### [ASSIGNMENT]
Once you find the line with "Hp]. right. left." in the data that follows, repeat it and every line after it exactly, through the line with "Proof. unfold pathname.".

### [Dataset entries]
- - -

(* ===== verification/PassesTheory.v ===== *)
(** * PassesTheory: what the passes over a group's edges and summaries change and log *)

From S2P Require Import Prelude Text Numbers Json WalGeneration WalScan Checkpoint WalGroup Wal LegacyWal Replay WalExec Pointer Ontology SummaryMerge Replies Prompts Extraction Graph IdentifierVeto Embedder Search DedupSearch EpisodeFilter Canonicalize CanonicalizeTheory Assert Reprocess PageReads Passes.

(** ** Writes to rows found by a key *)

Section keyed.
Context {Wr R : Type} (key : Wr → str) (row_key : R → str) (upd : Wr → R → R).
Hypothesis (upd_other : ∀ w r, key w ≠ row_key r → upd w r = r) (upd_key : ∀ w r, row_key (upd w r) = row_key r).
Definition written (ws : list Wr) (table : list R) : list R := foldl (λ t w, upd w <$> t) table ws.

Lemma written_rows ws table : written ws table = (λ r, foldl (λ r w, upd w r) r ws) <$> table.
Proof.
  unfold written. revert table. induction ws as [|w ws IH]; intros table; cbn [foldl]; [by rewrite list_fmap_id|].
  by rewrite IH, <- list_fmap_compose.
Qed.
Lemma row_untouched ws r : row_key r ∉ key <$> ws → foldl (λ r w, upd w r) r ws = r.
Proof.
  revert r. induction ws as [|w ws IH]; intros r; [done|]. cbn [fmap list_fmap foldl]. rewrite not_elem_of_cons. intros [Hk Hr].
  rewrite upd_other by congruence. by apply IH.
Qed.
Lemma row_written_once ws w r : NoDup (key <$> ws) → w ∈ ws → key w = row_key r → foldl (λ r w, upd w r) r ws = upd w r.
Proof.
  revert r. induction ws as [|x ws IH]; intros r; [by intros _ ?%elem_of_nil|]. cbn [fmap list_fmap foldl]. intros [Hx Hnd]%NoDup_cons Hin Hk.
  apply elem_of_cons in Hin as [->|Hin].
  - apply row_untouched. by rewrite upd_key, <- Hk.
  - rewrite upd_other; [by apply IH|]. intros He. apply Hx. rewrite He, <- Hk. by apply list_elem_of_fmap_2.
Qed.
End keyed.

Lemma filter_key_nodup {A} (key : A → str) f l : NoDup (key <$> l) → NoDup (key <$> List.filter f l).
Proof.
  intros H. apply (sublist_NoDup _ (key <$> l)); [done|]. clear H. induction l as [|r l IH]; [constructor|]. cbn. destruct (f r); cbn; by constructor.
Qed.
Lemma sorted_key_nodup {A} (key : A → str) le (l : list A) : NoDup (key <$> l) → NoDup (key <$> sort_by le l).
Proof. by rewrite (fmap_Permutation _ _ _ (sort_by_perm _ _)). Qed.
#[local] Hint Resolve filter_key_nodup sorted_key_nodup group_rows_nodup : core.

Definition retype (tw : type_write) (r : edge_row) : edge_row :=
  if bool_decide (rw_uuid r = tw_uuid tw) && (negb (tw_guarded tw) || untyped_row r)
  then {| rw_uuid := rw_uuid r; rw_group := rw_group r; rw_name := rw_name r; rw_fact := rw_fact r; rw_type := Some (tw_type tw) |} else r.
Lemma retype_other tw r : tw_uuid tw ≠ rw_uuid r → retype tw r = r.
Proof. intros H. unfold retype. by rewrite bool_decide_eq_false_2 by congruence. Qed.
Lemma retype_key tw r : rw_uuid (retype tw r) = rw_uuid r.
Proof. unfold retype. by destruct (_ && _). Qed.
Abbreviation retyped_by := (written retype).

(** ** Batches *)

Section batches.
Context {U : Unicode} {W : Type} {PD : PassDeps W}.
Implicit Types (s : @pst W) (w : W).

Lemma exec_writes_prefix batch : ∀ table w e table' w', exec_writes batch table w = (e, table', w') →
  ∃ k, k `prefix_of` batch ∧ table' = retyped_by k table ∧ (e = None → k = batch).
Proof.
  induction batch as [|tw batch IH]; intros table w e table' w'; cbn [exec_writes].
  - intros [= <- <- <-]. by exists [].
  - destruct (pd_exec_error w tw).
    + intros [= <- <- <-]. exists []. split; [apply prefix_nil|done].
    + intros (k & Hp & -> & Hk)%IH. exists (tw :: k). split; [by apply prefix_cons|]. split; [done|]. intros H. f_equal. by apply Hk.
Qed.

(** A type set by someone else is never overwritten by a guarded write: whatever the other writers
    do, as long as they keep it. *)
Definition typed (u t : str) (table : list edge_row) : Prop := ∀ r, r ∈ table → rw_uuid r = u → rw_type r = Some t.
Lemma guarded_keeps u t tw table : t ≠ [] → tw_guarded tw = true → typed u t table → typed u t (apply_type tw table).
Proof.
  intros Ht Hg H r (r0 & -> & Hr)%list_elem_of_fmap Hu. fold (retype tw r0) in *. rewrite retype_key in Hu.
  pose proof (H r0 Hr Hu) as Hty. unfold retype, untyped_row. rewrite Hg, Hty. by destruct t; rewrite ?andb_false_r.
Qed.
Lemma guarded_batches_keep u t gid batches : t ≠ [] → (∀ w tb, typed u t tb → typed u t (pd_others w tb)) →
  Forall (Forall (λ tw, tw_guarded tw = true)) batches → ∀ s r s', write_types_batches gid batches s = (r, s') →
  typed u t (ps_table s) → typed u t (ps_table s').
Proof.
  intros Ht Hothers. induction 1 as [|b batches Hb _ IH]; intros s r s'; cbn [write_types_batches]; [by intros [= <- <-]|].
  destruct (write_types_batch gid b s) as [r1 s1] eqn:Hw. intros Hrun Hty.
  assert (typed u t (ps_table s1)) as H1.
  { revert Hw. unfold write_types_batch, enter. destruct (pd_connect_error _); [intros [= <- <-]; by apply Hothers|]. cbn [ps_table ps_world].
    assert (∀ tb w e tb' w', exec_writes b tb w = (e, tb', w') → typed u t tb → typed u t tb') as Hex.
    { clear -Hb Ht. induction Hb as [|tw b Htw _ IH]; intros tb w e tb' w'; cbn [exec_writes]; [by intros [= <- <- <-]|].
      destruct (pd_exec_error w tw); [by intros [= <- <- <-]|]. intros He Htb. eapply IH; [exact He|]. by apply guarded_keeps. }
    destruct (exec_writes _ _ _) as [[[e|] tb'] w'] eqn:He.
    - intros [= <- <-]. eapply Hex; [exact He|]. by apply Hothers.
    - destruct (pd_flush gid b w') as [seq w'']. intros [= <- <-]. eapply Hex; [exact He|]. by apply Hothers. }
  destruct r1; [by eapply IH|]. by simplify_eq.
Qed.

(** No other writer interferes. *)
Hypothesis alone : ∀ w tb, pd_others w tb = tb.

- - -

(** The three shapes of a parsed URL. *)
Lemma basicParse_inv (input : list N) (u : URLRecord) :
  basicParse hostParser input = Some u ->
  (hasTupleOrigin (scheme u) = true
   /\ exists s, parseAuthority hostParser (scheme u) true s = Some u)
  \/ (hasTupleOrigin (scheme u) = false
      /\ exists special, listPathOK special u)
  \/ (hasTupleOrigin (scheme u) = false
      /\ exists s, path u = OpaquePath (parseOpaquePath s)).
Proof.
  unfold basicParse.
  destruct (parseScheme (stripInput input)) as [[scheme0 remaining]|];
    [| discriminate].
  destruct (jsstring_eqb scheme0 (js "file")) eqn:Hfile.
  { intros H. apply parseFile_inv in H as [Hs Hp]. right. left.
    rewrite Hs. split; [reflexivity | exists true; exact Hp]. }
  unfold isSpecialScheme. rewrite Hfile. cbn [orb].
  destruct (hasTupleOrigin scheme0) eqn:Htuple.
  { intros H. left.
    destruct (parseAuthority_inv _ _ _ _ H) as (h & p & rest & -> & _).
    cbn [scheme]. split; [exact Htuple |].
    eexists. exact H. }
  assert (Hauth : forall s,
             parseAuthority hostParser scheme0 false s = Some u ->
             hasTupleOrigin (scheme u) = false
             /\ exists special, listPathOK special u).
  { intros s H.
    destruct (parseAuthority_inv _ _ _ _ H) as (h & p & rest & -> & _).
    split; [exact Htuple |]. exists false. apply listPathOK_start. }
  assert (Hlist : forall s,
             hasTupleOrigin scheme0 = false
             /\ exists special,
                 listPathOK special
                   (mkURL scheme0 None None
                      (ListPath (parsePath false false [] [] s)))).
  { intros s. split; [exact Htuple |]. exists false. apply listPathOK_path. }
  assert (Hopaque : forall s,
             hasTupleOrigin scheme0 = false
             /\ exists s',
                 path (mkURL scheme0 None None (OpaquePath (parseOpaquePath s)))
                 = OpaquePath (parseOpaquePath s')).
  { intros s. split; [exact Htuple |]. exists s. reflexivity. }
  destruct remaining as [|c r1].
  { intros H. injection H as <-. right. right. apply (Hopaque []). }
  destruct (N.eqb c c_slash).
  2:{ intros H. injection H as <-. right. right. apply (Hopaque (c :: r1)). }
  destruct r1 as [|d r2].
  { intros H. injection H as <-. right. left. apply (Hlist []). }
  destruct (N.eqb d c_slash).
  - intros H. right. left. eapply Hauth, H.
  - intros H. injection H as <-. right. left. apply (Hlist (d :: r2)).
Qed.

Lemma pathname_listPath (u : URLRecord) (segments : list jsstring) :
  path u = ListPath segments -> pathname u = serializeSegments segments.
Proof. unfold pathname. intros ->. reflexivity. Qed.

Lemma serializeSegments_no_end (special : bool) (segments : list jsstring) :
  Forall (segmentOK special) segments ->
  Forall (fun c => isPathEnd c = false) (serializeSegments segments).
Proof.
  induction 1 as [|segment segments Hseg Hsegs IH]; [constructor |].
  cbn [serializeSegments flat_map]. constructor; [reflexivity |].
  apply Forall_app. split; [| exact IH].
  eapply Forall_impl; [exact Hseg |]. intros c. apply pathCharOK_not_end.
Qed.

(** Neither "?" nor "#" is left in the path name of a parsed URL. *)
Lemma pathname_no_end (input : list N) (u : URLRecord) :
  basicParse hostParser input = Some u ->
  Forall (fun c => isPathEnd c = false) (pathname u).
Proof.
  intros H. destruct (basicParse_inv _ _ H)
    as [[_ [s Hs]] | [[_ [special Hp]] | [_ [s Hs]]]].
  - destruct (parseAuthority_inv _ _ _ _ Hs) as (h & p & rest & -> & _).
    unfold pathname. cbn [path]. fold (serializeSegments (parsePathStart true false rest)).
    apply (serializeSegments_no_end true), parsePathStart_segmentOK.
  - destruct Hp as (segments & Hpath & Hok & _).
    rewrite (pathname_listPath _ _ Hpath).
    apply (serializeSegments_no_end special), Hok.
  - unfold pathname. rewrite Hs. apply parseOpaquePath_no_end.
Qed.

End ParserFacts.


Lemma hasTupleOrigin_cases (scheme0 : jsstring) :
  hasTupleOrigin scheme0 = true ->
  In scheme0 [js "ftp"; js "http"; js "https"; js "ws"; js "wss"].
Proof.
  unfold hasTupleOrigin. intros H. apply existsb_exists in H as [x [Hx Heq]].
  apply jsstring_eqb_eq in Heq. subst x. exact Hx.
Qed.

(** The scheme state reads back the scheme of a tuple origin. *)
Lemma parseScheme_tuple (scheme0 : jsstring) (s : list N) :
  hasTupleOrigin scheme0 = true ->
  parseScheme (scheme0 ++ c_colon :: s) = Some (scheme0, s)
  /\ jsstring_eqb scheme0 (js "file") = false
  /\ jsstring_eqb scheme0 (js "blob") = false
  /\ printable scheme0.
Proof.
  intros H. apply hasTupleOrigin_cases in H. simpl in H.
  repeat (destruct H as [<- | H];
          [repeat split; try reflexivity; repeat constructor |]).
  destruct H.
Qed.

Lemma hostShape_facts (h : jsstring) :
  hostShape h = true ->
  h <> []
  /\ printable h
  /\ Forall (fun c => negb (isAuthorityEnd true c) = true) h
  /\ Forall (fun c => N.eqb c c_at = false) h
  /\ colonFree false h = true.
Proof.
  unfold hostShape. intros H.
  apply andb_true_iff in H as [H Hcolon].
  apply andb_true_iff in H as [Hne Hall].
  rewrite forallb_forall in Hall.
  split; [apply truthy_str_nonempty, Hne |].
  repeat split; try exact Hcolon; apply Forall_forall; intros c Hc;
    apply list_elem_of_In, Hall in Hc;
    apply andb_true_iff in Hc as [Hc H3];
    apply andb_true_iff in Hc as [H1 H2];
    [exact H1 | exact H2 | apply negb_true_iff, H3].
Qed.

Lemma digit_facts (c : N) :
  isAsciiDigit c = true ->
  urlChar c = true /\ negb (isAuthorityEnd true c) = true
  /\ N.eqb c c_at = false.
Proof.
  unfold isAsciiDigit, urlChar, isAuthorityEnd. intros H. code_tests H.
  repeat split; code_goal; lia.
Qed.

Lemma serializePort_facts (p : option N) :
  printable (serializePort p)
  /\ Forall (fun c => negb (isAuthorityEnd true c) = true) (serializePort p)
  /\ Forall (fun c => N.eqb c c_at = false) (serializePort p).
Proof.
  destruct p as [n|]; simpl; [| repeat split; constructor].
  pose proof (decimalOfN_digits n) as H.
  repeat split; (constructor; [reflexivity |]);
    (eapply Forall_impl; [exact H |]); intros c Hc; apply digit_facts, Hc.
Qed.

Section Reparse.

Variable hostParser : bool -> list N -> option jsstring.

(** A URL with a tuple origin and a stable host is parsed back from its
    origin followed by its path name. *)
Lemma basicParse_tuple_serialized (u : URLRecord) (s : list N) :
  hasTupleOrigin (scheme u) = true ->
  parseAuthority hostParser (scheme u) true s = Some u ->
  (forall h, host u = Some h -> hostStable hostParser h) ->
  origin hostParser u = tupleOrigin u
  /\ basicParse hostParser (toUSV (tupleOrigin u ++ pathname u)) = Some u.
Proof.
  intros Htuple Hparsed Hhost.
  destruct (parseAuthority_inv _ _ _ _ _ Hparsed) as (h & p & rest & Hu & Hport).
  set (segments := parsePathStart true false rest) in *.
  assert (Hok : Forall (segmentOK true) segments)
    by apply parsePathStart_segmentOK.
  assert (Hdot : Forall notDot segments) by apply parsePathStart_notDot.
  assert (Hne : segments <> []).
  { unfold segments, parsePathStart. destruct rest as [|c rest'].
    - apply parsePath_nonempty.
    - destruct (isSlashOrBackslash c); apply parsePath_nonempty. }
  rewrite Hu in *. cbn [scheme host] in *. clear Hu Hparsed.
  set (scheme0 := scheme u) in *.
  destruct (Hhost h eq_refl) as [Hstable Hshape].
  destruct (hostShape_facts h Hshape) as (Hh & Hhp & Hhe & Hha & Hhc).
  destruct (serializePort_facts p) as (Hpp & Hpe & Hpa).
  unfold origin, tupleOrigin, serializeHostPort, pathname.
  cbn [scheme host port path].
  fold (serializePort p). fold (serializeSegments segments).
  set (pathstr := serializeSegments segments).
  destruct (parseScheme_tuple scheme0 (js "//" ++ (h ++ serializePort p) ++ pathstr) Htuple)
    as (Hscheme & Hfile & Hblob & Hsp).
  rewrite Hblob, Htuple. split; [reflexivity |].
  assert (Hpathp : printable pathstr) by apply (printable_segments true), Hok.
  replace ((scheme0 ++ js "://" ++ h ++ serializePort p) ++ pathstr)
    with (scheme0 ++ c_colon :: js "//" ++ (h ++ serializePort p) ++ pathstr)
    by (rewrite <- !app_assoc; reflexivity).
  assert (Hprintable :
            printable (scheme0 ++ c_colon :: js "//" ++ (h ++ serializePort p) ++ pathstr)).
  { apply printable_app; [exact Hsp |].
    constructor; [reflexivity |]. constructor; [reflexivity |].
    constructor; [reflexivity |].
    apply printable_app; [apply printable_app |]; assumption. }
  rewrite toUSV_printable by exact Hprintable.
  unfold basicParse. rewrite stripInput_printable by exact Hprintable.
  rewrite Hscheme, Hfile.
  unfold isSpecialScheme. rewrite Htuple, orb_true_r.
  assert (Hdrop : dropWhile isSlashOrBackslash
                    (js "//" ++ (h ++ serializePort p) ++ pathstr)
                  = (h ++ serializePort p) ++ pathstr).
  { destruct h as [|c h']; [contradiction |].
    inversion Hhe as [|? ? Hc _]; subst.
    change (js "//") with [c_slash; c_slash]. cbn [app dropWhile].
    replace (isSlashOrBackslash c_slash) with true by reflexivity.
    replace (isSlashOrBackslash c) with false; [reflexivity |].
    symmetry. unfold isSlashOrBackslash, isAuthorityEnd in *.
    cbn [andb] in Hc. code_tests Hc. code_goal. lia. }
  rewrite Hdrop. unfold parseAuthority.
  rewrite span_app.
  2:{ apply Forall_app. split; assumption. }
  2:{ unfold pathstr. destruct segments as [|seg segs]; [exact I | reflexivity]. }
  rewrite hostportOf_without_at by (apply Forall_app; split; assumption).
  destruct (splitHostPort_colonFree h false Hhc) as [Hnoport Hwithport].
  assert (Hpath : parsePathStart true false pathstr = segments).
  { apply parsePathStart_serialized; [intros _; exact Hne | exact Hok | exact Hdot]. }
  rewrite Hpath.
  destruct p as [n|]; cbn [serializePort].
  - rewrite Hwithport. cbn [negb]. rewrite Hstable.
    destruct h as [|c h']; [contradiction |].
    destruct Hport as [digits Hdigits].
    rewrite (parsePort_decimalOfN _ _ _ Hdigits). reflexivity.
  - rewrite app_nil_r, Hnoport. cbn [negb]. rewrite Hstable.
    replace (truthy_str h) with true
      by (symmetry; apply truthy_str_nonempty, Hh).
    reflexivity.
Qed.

- - -

### [OUTPUT FOR THIS EXERCISE]
  { intros H. apply parseFile_inv in H as [Hs Hp]. right. left.
    rewrite Hs. split; [reflexivity | exists true; exact Hp]. }
  unfold isSpecialScheme. rewrite Hfile. cbn [orb].
  destruct (hasTupleOrigin scheme0) eqn:Htuple.
  { intros H. left.
    destruct (parseAuthority_inv _ _ _ _ H) as (h & p & rest & -> & _).
    cbn [scheme]. split; [exact Htuple |].
    eexists. exact H. }
  assert (Hauth : forall s,
             parseAuthority hostParser scheme0 false s = Some u ->
             hasTupleOrigin (scheme u) = false
             /\ exists special, listPathOK special u).
  { intros s H.
    destruct (parseAuthority_inv _ _ _ _ H) as (h & p & rest & -> & _).
    split; [exact Htuple |]. exists false. apply listPathOK_start. }
  assert (Hlist : forall s,
             hasTupleOrigin scheme0 = false
             /\ exists special,
                 listPathOK special
                   (mkURL scheme0 None None
                      (ListPath (parsePath false false [] [] s)))).
  { intros s. split; [exact Htuple |]. exists false. apply listPathOK_path. }
  assert (Hopaque : forall s,
             hasTupleOrigin scheme0 = false
             /\ exists s',
                 path (mkURL scheme0 None None (OpaquePath (parseOpaquePath s)))
                 = OpaquePath (parseOpaquePath s')).
  { intros s. split; [exact Htuple |]. exists s. reflexivity. }
  destruct remaining as [|c r1].
  { intros H. injection H as <-. right. right. apply (Hopaque []). }
  destruct (N.eqb c c_slash).
  2:{ intros H. injection H as <-. right. right. apply (Hopaque (c :: r1)). }
  destruct r1 as [|d r2].
  { intros H. injection H as <-. right. left. apply (Hlist []). }
  destruct (N.eqb d c_slash).
  - intros H. right. left. eapply Hauth, H.
  - intros H. injection H as <-. right. left. apply (Hlist (d :: r2)).
Qed.

Lemma pathname_listPath (u : URLRecord) (segments : list jsstring) :
  path u = ListPath segments -> pathname u = serializeSegments segments.
Proof. unfold pathname. intros ->. reflexivity. Qed.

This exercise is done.